The antigen receptor of the T lymphocyte consists of two variable T-cell receptor chains (either TCR-alpha, TCR-beta or TCR-gamma, TCR-delta) noncovalently linked to four different invariant membrane proteins (CD3-gamma, CD3-delta, CD3-epsilon, and the CD3-zeta homodimer). The CD3 genes are expressed early in thymocyte development, preceding the rearrangement and expression of the T-cell receptor genes. Here we report the isolation and structural analysis of the human CD3-epsilon gene. The gene consisted of nine exons. Three exons, encoding the junction of leader peptide and mature protein, were extremely small (21, 15, and 18 base pairs, respectively). The murine gene contained only two such miniexons, the sequences of which were not homologous to those of the three human miniexons.

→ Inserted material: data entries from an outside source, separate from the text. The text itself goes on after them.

(** * IEBus bit-bang utility: message codec, line-signal encoder and
      timeline composer, embedded from IEBusMessage.py, IEBusBitBang.py and
      BitBangUtility.py.

    Python integers are [Z]; a [bytearray]/[bytes] is a list of [Z] whose
    elements are in [0, 256); a [str] is a [string] of ASCII characters;
    Python floats are IEEE-754 binary64 numbers ([PrimFloat.float]).
    A call either returns, raises, or (for the [while] loop of
    [calculateParity] on a negative argument) never returns. *)

From Stdlib Require Import ZArith List Bool Lia String Ascii.
From Stdlib Require Import Uint63 PrimFloat FloatOps SpecFloat.
Import ListNotations.
Local Open Scope Z_scope.

Set Warnings "-inexact-float".

(** ** Outcomes of a Python call *)

(** The exceptions the modelled code can raise. *)
Inductive struct_reason : Type :=
| buffer_too_small     (* "... requires a buffer of at least n bytes ..." *)
| offset_out_of_range  (* negative offset beyond the start of the buffer *)
| number_out_of_range. (* "'L' format requires 0 <= number <= 4294967295" *)

Inductive exn : Type :=
| struct_error (why : struct_reason)
| ValueError
| IndexError.

Inductive outcome (A : Type) : Type :=
| Ret (a : A)
| Raise (e : exn)
| Loop.
Arguments Ret {A} a.
Arguments Raise {A} e.
Arguments Loop {A}.

Definition bind {A B : Type} (m : outcome A) (k : A -> outcome B) : outcome B :=
  match m with
  | Ret a => k a
  | Raise e => Raise e
  | Loop => Loop
  end.

Notation "x <- m ;; k" := (bind m (fun x => k))
  (at level 61, m at next level, right associativity).
Notation "m ;;; k" := (bind m (fun _ => k))
  (at level 61, right associativity).

(** ** Python built-ins used by the code *)

Module Py.

(** [len(l)] *)
Definition len {A : Type} (l : list A) : Z := Z.of_nat (List.length l).

(** [int(a / b)] for integers [a], [b > 0]: true division followed by
    truncation towards zero (exact while the operands are below 2^53). *)
Definition int_div (a b : Z) : Z := Z.quot a b.

(** [l[:n]] *)
Definition slice_to {A : Type} (l : list A) (n : Z) : list A :=
  if n <? 0 then firstn (Z.to_nat (Z.max 0 (len l + n))) l
  else firstn (Z.to_nat n) l.

(** [l[n:]] *)
Definition slice_from {A : Type} (l : list A) (n : Z) : list A :=
  if n <? 0 then skipn (Z.to_nat (Z.max 0 (len l + n))) l
  else skipn (Z.to_nat n) l.

(** Index normalisation of a slice bound ([PySlice_AdjustIndices], step 1). *)
Definition adjust_index (n i : Z) : Z :=
  if i <? 0 then Z.max 0 (i + n) else Z.min i n.

(** [l[start:stop] = v]: the (clipped) slice is replaced by [v]; the list
    grows or shrinks when the lengths differ. *)
Definition slice_assign {A : Type} (l : list A) (start stop : Z) (v : list A)
  : list A :=
  let a := adjust_index (len l) start in
  let b := Z.max a (adjust_index (len l) stop) in
  firstn (Z.to_nat a) l ++ v ++ skipn (Z.to_nat b) l.

(** [l[start:stop]] *)
Definition slice {A : Type} (l : list A) (start stop : Z) : list A :=
  let a := adjust_index (len l) start in
  let b := Z.max a (adjust_index (len l) stop) in
  firstn (Z.to_nat (b - a)) (skipn (Z.to_nat a) l).

(** [[x] * n] and [c * n] on a one-character string: empty when [n <= 0]. *)
Definition replicate {A : Type} (x : A) (n : Z) : list A :=
  List.repeat x (Z.to_nat n).

(** [range(start, stop, step)] for a positive [step]. *)
Definition range (start stop step : Z) : list Z :=
  List.map (fun k => start + step * Z.of_nat k)
           (List.seq 0 (Z.to_nat ((stop - start + step - 1) / step))).

(** [l[-1]] *)
Definition last {A : Type} (l : list A) : outcome A :=
  match List.rev l with
  | x :: _ => Ret x
  | [] => Raise IndexError
  end.

(** A list comprehension whose element expression can raise. *)
Fixpoint comprehension {A B : Type} (f : A -> outcome B) (l : list A)
  : outcome (list B) :=
  match l with
  | [] => Ret []
  | x :: l' =>
      y <- f x ;;
      ys <- comprehension f l' ;;
      Ret (y :: ys)
  end.

(** [bytes(l)]: every element must be in [range(256)]. *)
Definition bytes (l : list Z) : outcome (list Z) :=
  if List.forallb (fun b => (0 <=? b) && (b <? 256)) l then Ret l
  else Raise ValueError.

(** [bool(n)] for an integer, and [int(b)] for a Boolean. *)
Definition truthy (n : Z) : bool := negb (n =? 0).
Definition int_of_bool (b : bool) : Z := if b then 1 else 0.

(** [a << n] and [a >> n]: a negative shift count raises [ValueError]. *)
Definition lshift (a n : Z) : outcome Z :=
  if n <? 0 then Raise ValueError else Ret (Z.shiftl a n).
Definition rshift (a n : Z) : outcome Z :=
  if n <? 0 then Raise ValueError else Ret (Z.shiftr a n).

End Py.

(** ** Strings: [str.split], [str.replace], [int(s, base)], [format] *)

Module PyStr.

Definition code (c : ascii) : Z := Z.of_N (N_of_ascii c).

(** ASCII characters for which [str.isspace] holds. *)
Definition is_space (c : ascii) : bool :=
  let n := code c in
  ((9 <=? n) && (n <=? 13)) || ((28 <=? n) && (n <=? 32)).

(** [s.replace(c, '')] for a one-character [c]. *)
Fixpoint remove_char (c : ascii) (s : string) : string :=
  match s with
  | EmptyString => EmptyString
  | String d s' =>
      if Ascii.eqb d c then remove_char c s' else String d (remove_char c s')
  end.

Definition rev_string (cs : list ascii) : string :=
  string_of_list_ascii (List.rev cs).

(** [s.split()]: maximal runs of non-whitespace characters. *)
Fixpoint split_aux (s : string) (cur : list ascii) : list string :=
  match s with
  | EmptyString =>
      match cur with [] => [] | _ => [rev_string cur] end
  | String c s' =>
      if is_space c then
        match cur with
        | [] => split_aux s' []
        | _ => rev_string cur :: split_aux s' []
        end
      else split_aux s' (c :: cur)
  end.
Definition split (s : string) : list string := split_aux s [].

(** Value of a digit character in bases up to 36. *)
Definition digit_value (c : ascii) : option Z :=
  let n := code c in
  if (48 <=? n) && (n <=? 57) then Some (n - 48)
  else if (97 <=? n) && (n <=? 122) then Some (n - 97 + 10)
  else if (65 <=? n) && (n <=? 90) then Some (n - 65 + 10)
  else None.
(** * AFWERX SBIR/STTR evaluator: rubric engine and scoring route

    A shallow embedding of the pure parts of
    [afwerx_sbir_sttr_evaluator_web_app_configurable.jsx] (the weighted
    score, the mandatory gate and its pass count, the configuration
    loader, the upload stub, the milestone list with its handlers and
    badge, the name of the exported file), of the [POST] handler of the
    scoring route, of [handleScore] of the project page that calls it,
    and of the intake form and the dashboard that share the local
    storage.

    Conventions of the embedding.
    - A number written in a configuration document, in the source or in
      a form field is the rational it denotes ([Q]).  The arithmetic of
      the engine is written once, over a class [Number] of number
      systems, and read in two of them: [exact] (rationals, equality
      [==]) and [binary64] (the numbers JavaScript computes with, every
      operation rounded to nearest, on primitive floats).  Binary64 is
      the arithmetic the program runs in.  A statement proved in exact
      arithmetic only says so, and comes with inputs on which binary64
      departs from it.
    - A JavaScript object used as a dictionary ([Record<string, T>]) is a
      [gmap string T] that holds its own properties.  Reading a key that
      is absent gives [undefined], unless it is a name that every object
      inherits ([constructor], [toString], [__proto__], ...), and
      writing under [__proto__] stores no key: [ratingOf] and [assign]
      spell this out where the program reads and writes such objects
      under keys taken from its input.
    - A JavaScript string is a [string]; one character stands for one
      code unit, so the strings of the embedding are those whose code
      units are below 256.
    - An optional field ([f?: T]) is an [option T]. *)

From Stdlib Require Import ZArith QArith Qround Lqa Lia List String Ascii.
From Stdlib Require Import Floats Uint63.
From Stdlib Require Import DecimalString DecimalNat.
From stdpp Require Import gmap strings list.

Local Open Scope string_scope.
#[local] Set Warnings "-abstract-large-number".

(** ** Numbers *)

Module Num.

(** What the engine asks of its numbers. *)
Class Number (N : Type) : Type := {
  (** the number a decimal numeral denotes *)
  lit : Q -> N;
  add : N -> N -> N;
  mul : N -> N -> N;
  (** [a <= b] *)
  leb : N -> N -> bool;
  Math_max : N -> N -> N;
  Math_min : N -> N -> N;
  (** truthiness: neither [0] nor [NaN] *)
  truthy : N -> bool;
  (** [+x.toFixed(1)] *)
  toFixed1 : N -> N
}.

(** *** Exact arithmetic *)

Module Exact.

Local Open Scope Q_scope.

Definition max (a b : Q) : Q := if Qle_bool a b then b else a.
Definition min (a b : Q) : Q := if Qle_bool a b then a else b.

Definition nonzero (q : Q) : bool := negb (Qeq_bool q 0).

(** [+x.toFixed(1)]: the decimal string with one fractional digit is
    the integer [n] for which [n / 10 - x] is closest to zero, the
    larger [n] on a tie, computed on [-x] with the sign put back when
    [x < 0]; the unary plus reads the string back as [n / 10]. *)
Definition toFixed1 (x : Q) : Q :=
  if Qle_bool 0 x
  then inject_Z (Qfloor (x * 10 + (1 # 2))) / 10
  else - (inject_Z (Qfloor ((- x) * 10 + (1 # 2))) / 10).

End Exact.

#[export] Instance exact : Number Q := {|
  lit := fun q => q;
  add := Qplus;
  mul := Qmult;
  leb := Qle_bool;
  Math_max := Exact.max;
  Math_min := Exact.min;
  truthy := Exact.nonzero;
  toFixed1 := Exact.toFixed1
|}.

(** Sum of a list of rationals. *)
Definition Qsum (l : list Q) : Q := fold_right Qplus 0%Q l.

(** *** Binary64 arithmetic *)

Module Binary64.

Local Open Scope float_scope.

(** The double nearest to [m * 2^e], the even one on a tie, an infinity
    beyond the range of the format. *)
Definition nearest (m e : Z) : float :=
  SF2Prim (binary_normalize prec emax m e false).

Definition of_Z (z : Z) : float := nearest z 0.

(** The double nearest to a rational, the even one on a tie: what
    [JSON.parse] and the reader of numeric literals give for the
    numeral.  The quotient is taken to 55 or more significant bits,
    followed by one bit that tells whether anything is left below them;
    so shortened it rounds as the rational does. *)
Definition of_Q (q : Q) : float :=
  let a := Z.abs (Qnum q) in
  let d := Zpos (Qden q) in
  let k := Z.max 0 (56 + Z.log2 d - Z.log2 a) in
  let (quo, rem) := Z.div_eucl (a * 2 ^ k) d in
  let m := (2 * quo + (if (rem =? 0)%Z then 0 else 1))%Z in
  let r := nearest m (- k - 1) in
  if (Qnum q <? 0)%Z then - r else r.

(** [Math.max] and [Math.min]: [NaN] if an argument is; [-0] below [+0]. *)
Definition max (a b : float) : float :=
  if is_nan a || is_nan b then nan
  else if a <? b then b
  else if b <? a then a
  else match classify a with NZero => b | _ => a end.

Definition min (a b : float) : float :=
  if is_nan a || is_nan b then nan
  else if a <? b then a
  else if b <? a then b
  else match classify a with NZero => a | _ => b end.

Definition nonzero (x : float) : bool := negb (PrimFloat.is_nan x || PrimFloat.is_zero x).
(** * boyle: masks over Nifti volumes, rc-file settings, commands, storage

    A shallow embedding of
      - [boyle/nifti/mask.py]  (load_mask, load_mask_data, binarise,
        union_mask, apply_mask, apply_mask_4d, niftilist_mask_to_array),
      - [boyle/nifti/read.py]  (read_img, get_img_info, get_img_data,
        niftilist_to_array),
      - [boyle/utils/rcfile.py] (merge, get_environment,
        get_config_filepaths, get_config, get_sections, get_sys_path,
        rcfile, get_rcfile_section, get_rcfile_variable_value,
        find_in_sections),
      - [boyle/commands.py]    (which, which_py3, which_py2,
        condor_submit, condor_call),
      - [boyle/storage.py]     (save_variables_to_shelve,
        save_variables_to_mat, save_variables_to_hdf5,
        ExportData.save_variables, ExportData.save_varlist),
    followed by the properties proved about them.

    Conventions.
      - Voxel values are integers ([Z]); an array is its shape together
        with its elements in C (row-major) order, as numpy stores them.
        Where the code stores values under an element type (the sums of
        [union_mask], the matrix of [niftilist_mask_to_array]), the type
        is one of numpy's boolean and fixed-width integer types and the
        values are cast to it.
      - The dict that [rcfile] changes while it iterates it behaves as
        in CPython 3 and is modelled with the layout of its entries
        (Objects/dictobject.c: insertion order, holes, growth of
        CPython 3.10 and later; the iterator of 3.8 and later).
      - A Python exception is a value of [exn]; a call that may raise
        returns a [result].
      - Code that logs or reads voxel data runs in [M], which records the
        events in program order next to the result; code that runs
        commands runs in [P], code that writes files in [storage.IO].
      - [check_img], [repr_imgs] and the formatting of arrays belong to
        [boyle/nifti/check.py] and numpy; they are fields of a [World].
        What the other modules read from the operating system and from
        their libraries is a field of [Sys], [Files], [Os], [Subprocess]
        or [Store]. *)

From stdpp Require Import gmap strings list fin_maps sorting.
From Stdlib Require Import ZArith Lia Ascii.

Local Open Scope string_scope.
Local Open Scope nat_scope.
Local Open Scope list_scope.

(** ** Exceptions and results *)

Inductive exn : Type :=
  | ValueError (msg : string)
  | TypeError (msg : string)
  | IndexError (msg : string)
  | KeyError (key : string)
  | NameError (name : string)
  | UnboundLocalError (name : string)
  | AttributeError (msg : string)
  | RuntimeError (msg : string)
  | IOError (msg : string)
  | FileNotFound (path : string)
  | NiftiFilesNotCompatible (one another : string)
  | LibraryError (msg : string).

Inductive result (A : Type) : Type :=
  | Ok (a : A)
  | Raise (e : exn).
Arguments Ok {A} a.
Arguments Raise {A} e.

Definition result_bind {A B} (r : result A) (f : A → result B) : result B :=
  match r with
  | Ok a => f a
  | Raise e => Raise e
  end.

(** ** Arrays (numpy) *)

Module np.

Record ndarray : Type := array { shape : list nat; data : list Z }.

(** [np.prod(shape)]: the number of elements of an array of that shape. *)
Definition size_of (sh : list nat) : nat := foldr Nat.mul 1 sh.

(** The invariant of every numpy array. *)
Definition wf (a : ndarray) : Prop := length (data a) = size_of (shape a).
(** ** Further properties of the webhook *)

Section WebhookInvariants.
Context `{External}.

Lemma requestFor_fields alert req :
  schemav1.Backend (requestFor alert req) = schemav1.Backend req /\
  schemav1.Language (requestFor alert req) = schemav1.Language req /\
  schemav1.Filters (requestFor alert req) = schemav1.Filters req /\
  schemav1.Nocache (requestFor alert req) = schemav1.Nocache req /\
  schemav1.Explain (requestFor alert req) = schemav1.Explain req.
Proof. unfold requestFor. by destruct (models.Labels alert !! "namespace"). Qed.

Lemma callsFor_fields (s : Config) req (alerts : models.PostableAlerts) call :
  call ∈ callsFor s req alerts ->
  schemav1.Backend (call_request call) = schemav1.Backend req /\
  schemav1.Language (call_request call) = schemav1.Language req /\
  schemav1.Filters (call_request call) = schemav1.Filters req /\
  schemav1.Nocache (call_request call) = schemav1.Nocache req /\
  schemav1.Explain (call_request call) = schemav1.Explain req.
Proof.
  revert req. induction alerts as [|alert rest IH]; intros req; simpl.
  - by intros ?%elem_of_nil.
  - destruct (requestFor_fields alert req) as (Hb & Hl & Hf & Hn & He).
    intros [->|Hin]%elem_of_cons; [done|].
    destruct (IH _ Hin) as (-> & -> & -> & -> & ->). done.
Qed.

(** The calls of one webhook run are a prefix of [callsFor]. *)
Lemma alertsHandler_calls s w r service alerts :
  json_Decode (Body r) = inr alerts ->
  exists k : nat,
    run_calls (alertsHandler s w r service) =
      take k (callsFor s (prepareRequest (Query r)) alerts) /\
    (k <= length alerts)%nat.
Proof.
  intros Hd. rewrite (alertsHandler_decoded _ _ _ _ _ Hd).
  pose proof (rangeAlerts_calls s (Values_Get (Query r) "annotation") alerts
                (loopEntry w r service)) as (k & Hc & Hk & _).
  destruct (rangeAlerts _ _ _ _) as [[flow alerts'] st]. simpl in *.
  exists k. done.
Qed.

(** X7.  Every request the webhook passes to the analysis service has the
    cache-bypass and explanation flags set, and takes its backend, its
    language and its filters from the query parameters "backend",
    "language" and "filters" of the HTTP request (empty when the parameter
    is missing), whatever the configuration holds. *)
Theorem alertsHandler_request_fields s w r service call :
  call ∈ run_calls (alertsHandler s w r service) ->
  schemav1.Nocache (call_request call) = true /\
  schemav1.Explain (call_request call) = true /\
  schemav1.Backend (call_request call) = Values_Get (Query r) "backend" /\
  schemav1.Language (call_request call) = Values_Get (Query r) "language" /\
  schemav1.Filters (call_request call) = default [] (Query r !! "filters") /\
  (Query r !! "backend" = None -> schemav1.Backend (call_request call) = "") /\
  (Query r !! "filters" = None -> schemav1.Filters (call_request call) = []).
Proof.
  intros Hin.
  assert (Hf : schemav1.Backend (call_request call) = Values_Get (Query r) "backend" /\
               schemav1.Language (call_request call) = Values_Get (Query r) "language" /\
               schemav1.Filters (call_request call) = default [] (Query r !! "filters") /\
               schemav1.Nocache (call_request call) = true /\
               schemav1.Explain (call_request call) = true).
  { destruct (json_Decode (Body r)) as [err|alerts] eqn:Hd.
    - unfold alertsHandler in Hin. rewrite Hd in Hin. by apply elem_of_nil in Hin.
    - destruct (alertsHandler_calls s w r service alerts Hd) as (k & Hc & _).
      rewrite Hc in Hin. apply (subseteq_take k) in Hin.
      by apply callsFor_fields in Hin. }
  destruct Hf as (Hb & Hl & Hfi & Hn & He).
  repeat (split; [done|]). split.
  - intros Hm. rewrite Hb. unfold Values_Get. by rewrite Hm.
  - intros Hm. by rewrite Hfi, Hm.
Qed.

Lemma rangeAlerts_w (s : Config) annotation (alerts : models.PostableAlerts) st :
  loop_w (rangeAlerts s annotation alerts st).2 = loop_w st \/
  exists err, loop_w (rangeAlerts s annotation alerts st).2 =
                Write ("analyze. err: " +:+ Error err) (loop_w st).
Proof.
  revert st. induction alerts as [|alert rest IH]; intros st; simpl; [by left|].
  unfold alertBody.
  destruct (Analyze _ _ _) as [[err|resp] service]; simpl.
  - right. by exists err.
  - match goal with
    | |- context [rangeAlerts s annotation rest ?st0] =>
        specialize (IH st0);
        destruct (rangeAlerts s annotation rest st0) as [[flow rest'] st'']
    end.
    done.
Qed.

(** X8.  On no path does the webhook handler call [WriteHeader]: it leaves
    the response writer as it was or adds one [Write] of an error text
    (which begins with "decode alerts. err: " or "analyze. err: "), so the
    status sent for a fresh writer is 200 whether or not decoding or
    analysis failed. *)
Theorem alertsHandler_status_untouched s w r service :
  let run := alertsHandler s w r service in
  (run_w run = w \/
   exists err, run_w run = Write ("decode alerts. err: " +:+ Error err) w \/
               run_w run = Write ("analyze. err: " +:+ Error err) w) /\
  explicitStatus (run_w run) = explicitStatus w /\
  statusCode (run_w (alertsHandler s [] r service)) = 200.
Proof.
  assert (Hw : forall w0,
            run_w (alertsHandler s w0 r service) = w0 \/
            exists err,
              run_w (alertsHandler s w0 r service) =
                Write ("decode alerts. err: " +:+ Error err) w0 \/
              run_w (alertsHandler s w0 r service) =
                Write ("analyze. err: " +:+ Error err) w0).
  { intros w0. unfold alertsHandler.
    destruct (json_Decode (Body r)) as [err|alerts]; simpl.
    - right. exists err. by left.
    - pose proof (rangeAlerts_w s (Values_Get (Query r) "annotation") alerts
                    (loopEntry w0 r service)) as Hr.
      unfold loopEntry in Hr.
      destruct (rangeAlerts _ _ _ _) as [[flow alerts'] st]. simpl in *.
      destruct Hr as [->|[err ->]]; [by left|]. right. exists err. by right. }
  intros run. subst run. split; [apply Hw|]. split.
  - destruct (Hw w) as [->|[err [->| ->]]];
      [done|apply explicitStatus_Write|apply explicitStatus_Write].
  - destruct (Hw []) as [->|[err [->| ->]]]; done.
Qed.



Lemma annotate_other_keys annotation results alert key :
  key <> annotation ->
  models.Annotations (annotate annotation results alert) !! key =
  models.Annotations alert !! key.
Proof.
  intros Hne. rewrite annotate_Annotations, foldl_insert_last.
  destruct (last results); [|done]. by rewrite lookup_insert_ne.
Qed.

Lemma rangeAlerts_keeps (s : Config) annotation (alerts : models.PostableAlerts) st :
  Forall2 (fun alert alert' =>
             models.Labels alert' = models.Labels alert /\
             forall key, key <> annotation ->
               models.Annotations alert' !! key = models.Annotations alert !! key)
          alerts (rangeAlerts s annotation alerts st).1.2.
Proof.
  assert (Hrefl : forall l : models.PostableAlerts,
            Forall2 (fun alert alert' =>
                       models.Labels alert' = models.Labels alert /\
                       forall key, key <> annotation ->
                         models.Annotations alert' !! key = models.Annotations alert !! key)
                    l l).
  { intros l. induction l; constructor; done. }
  revert st. induction alerts as [|alert rest IH]; intros st; simpl; [constructor|].
  unfold alertBody.
  destruct (Analyze _ _ _) as [[err|resp] service]; simpl.
  - constructor; [done|apply Hrefl].
  - match goal with
    | |- context [rangeAlerts s annotation rest ?st0] =>
        specialize (IH st0);
        destruct (rangeAlerts s annotation rest st0) as [[flow rest'] st'']
    end.
    simpl in *. constructor; [|done].
    split; [apply annotate_Labels|]. intros key Hne. by apply annotate_other_keys.
Qed.

(** X10.  Whatever the analysis service answers, the webhook handler leaves
    as many alerts as were decoded, in the same order, each with its labels
    unchanged and with every annotation unchanged except the one under the
    key given by the query parameter "annotation". *)
Theorem alertsHandler_keeps_labels s w r service alerts :
  json_Decode (Body r) = inr alerts ->
  Forall2 (fun alert alert' =>
             models.Labels alert' = models.Labels alert /\
             forall key, key <> Values_Get (Query r) "annotation" ->
               models.Annotations alert' !! key = models.Annotations alert !! key)
          alerts (run_alerts (alertsHandler s w r service)).
Proof.
  intros Hd. rewrite (alertsHandler_decoded _ _ _ _ _ Hd).
  pose proof (rangeAlerts_keeps s (Values_Get (Query r) "annotation") alerts
                (loopEntry w r service)) as Hk.
  by destruct (rangeAlerts _ _ _ _) as [[flow alerts'] st].
Qed.

Lemma callsFor_namespaces (s : Config) req (alerts : models.PostableAlerts) :
  (fun call => schemav1.Namespace (call_request call)) <$> callsFor s req alerts =
  carriedNamespaces (schemav1.Namespace req) alerts.
Proof.
  revert req. induction alerts as [|alert rest IH]; intros req; simpl; [done|].
  by rewrite IH, requestFor_Namespace.
Qed.

(** X11.  The namespaces of the requests of one webhook run are, call by
    call, those of [carriedNamespaces] from the empty namespace: the label
    of the alert when it has one, and otherwise the namespace of the call
    before it (the empty namespace for the first call). *)
Theorem alertsHandler_namespaces s w r service alerts :
  json_Decode (Body r) = inr alerts ->
  let run := alertsHandler s w r service in
  (fun call => schemav1.Namespace (call_request call)) <$> run_calls run =
    take (length (run_calls run)) (carriedNamespaces "" alerts).
Proof.
  intros Hd run. subst run.
  destruct (alertsHandler_calls s w r service alerts Hd) as (k & -> & Hk).
  rewrite fmap_take, callsFor_namespaces, length_take, length_callsFor.
  simpl. by rewrite Nat.min_l.
Qed.

(** X12.  The first call of a webhook run carries the namespace label of
    the first alert (the empty namespace when it has none); and in a batch
    in which every alert has a "namespace" label, every call carries the
    label of its own alert. *)
Theorem alertsHandler_own_namespace s w r service alerts :
  json_Decode (Body r) = inr alerts ->
  let run := alertsHandler s w r service in
  (forall call, head (run_calls run) = Some call ->
     schemav1.Namespace (call_request call) = namespaceLabel (call_alert call)) /\
  (Forall (fun alert => is_Some (models.Labels alert !! "namespace")) alerts ->
   forall call, call ∈ run_calls run ->
     schemav1.Namespace (call_request call) = namespaceLabel (call_alert call)).
Proof.
  intros Hd run. subst run.
  destruct (alertsHandler_calls s w r service alerts Hd) as (k & -> & Hk).
  split.
  - intros call. destruct alerts as [|alert rest]; simpl; [by rewrite take_nil|].
    destruct k as [|k]; [done|]. simpl. intros [= <-]. simpl.
    by rewrite requestFor_Namespace.
  - intros Hall call Hin. apply (subseteq_take k) in Hin.
    pose proof (callsFor_Namespace_labelled s (prepareRequest (Query r)) alerts Hall) as Hf.
    rewrite Forall_forall in Hf. by apply Hf.
Qed.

But from comparisons of intron sequences the regions surrounding the human miniexons III and IV appeared to be closely related to those surrounding the murine miniexons III and IV. The most-3' miniexon in the human gene (IVa) had no murine counterpart and appeared not to duplicate any of the other miniexons. Sequence analysis of CD3-epsilon cDNA clones isolated from four independent libraries gave no evidence for alternative use of these miniexons. Like CD3-delta, the CD3-epsilon gene was transcribed from a weak, nontissue-specific, TATA-less promoter. Pulsed-field electrophoresis showed that the human CD3-epsilon gene was separated from the CD3-gamma, CD3-delta gene pair by at least 30 kilobases, but by no more than 300 kilobases.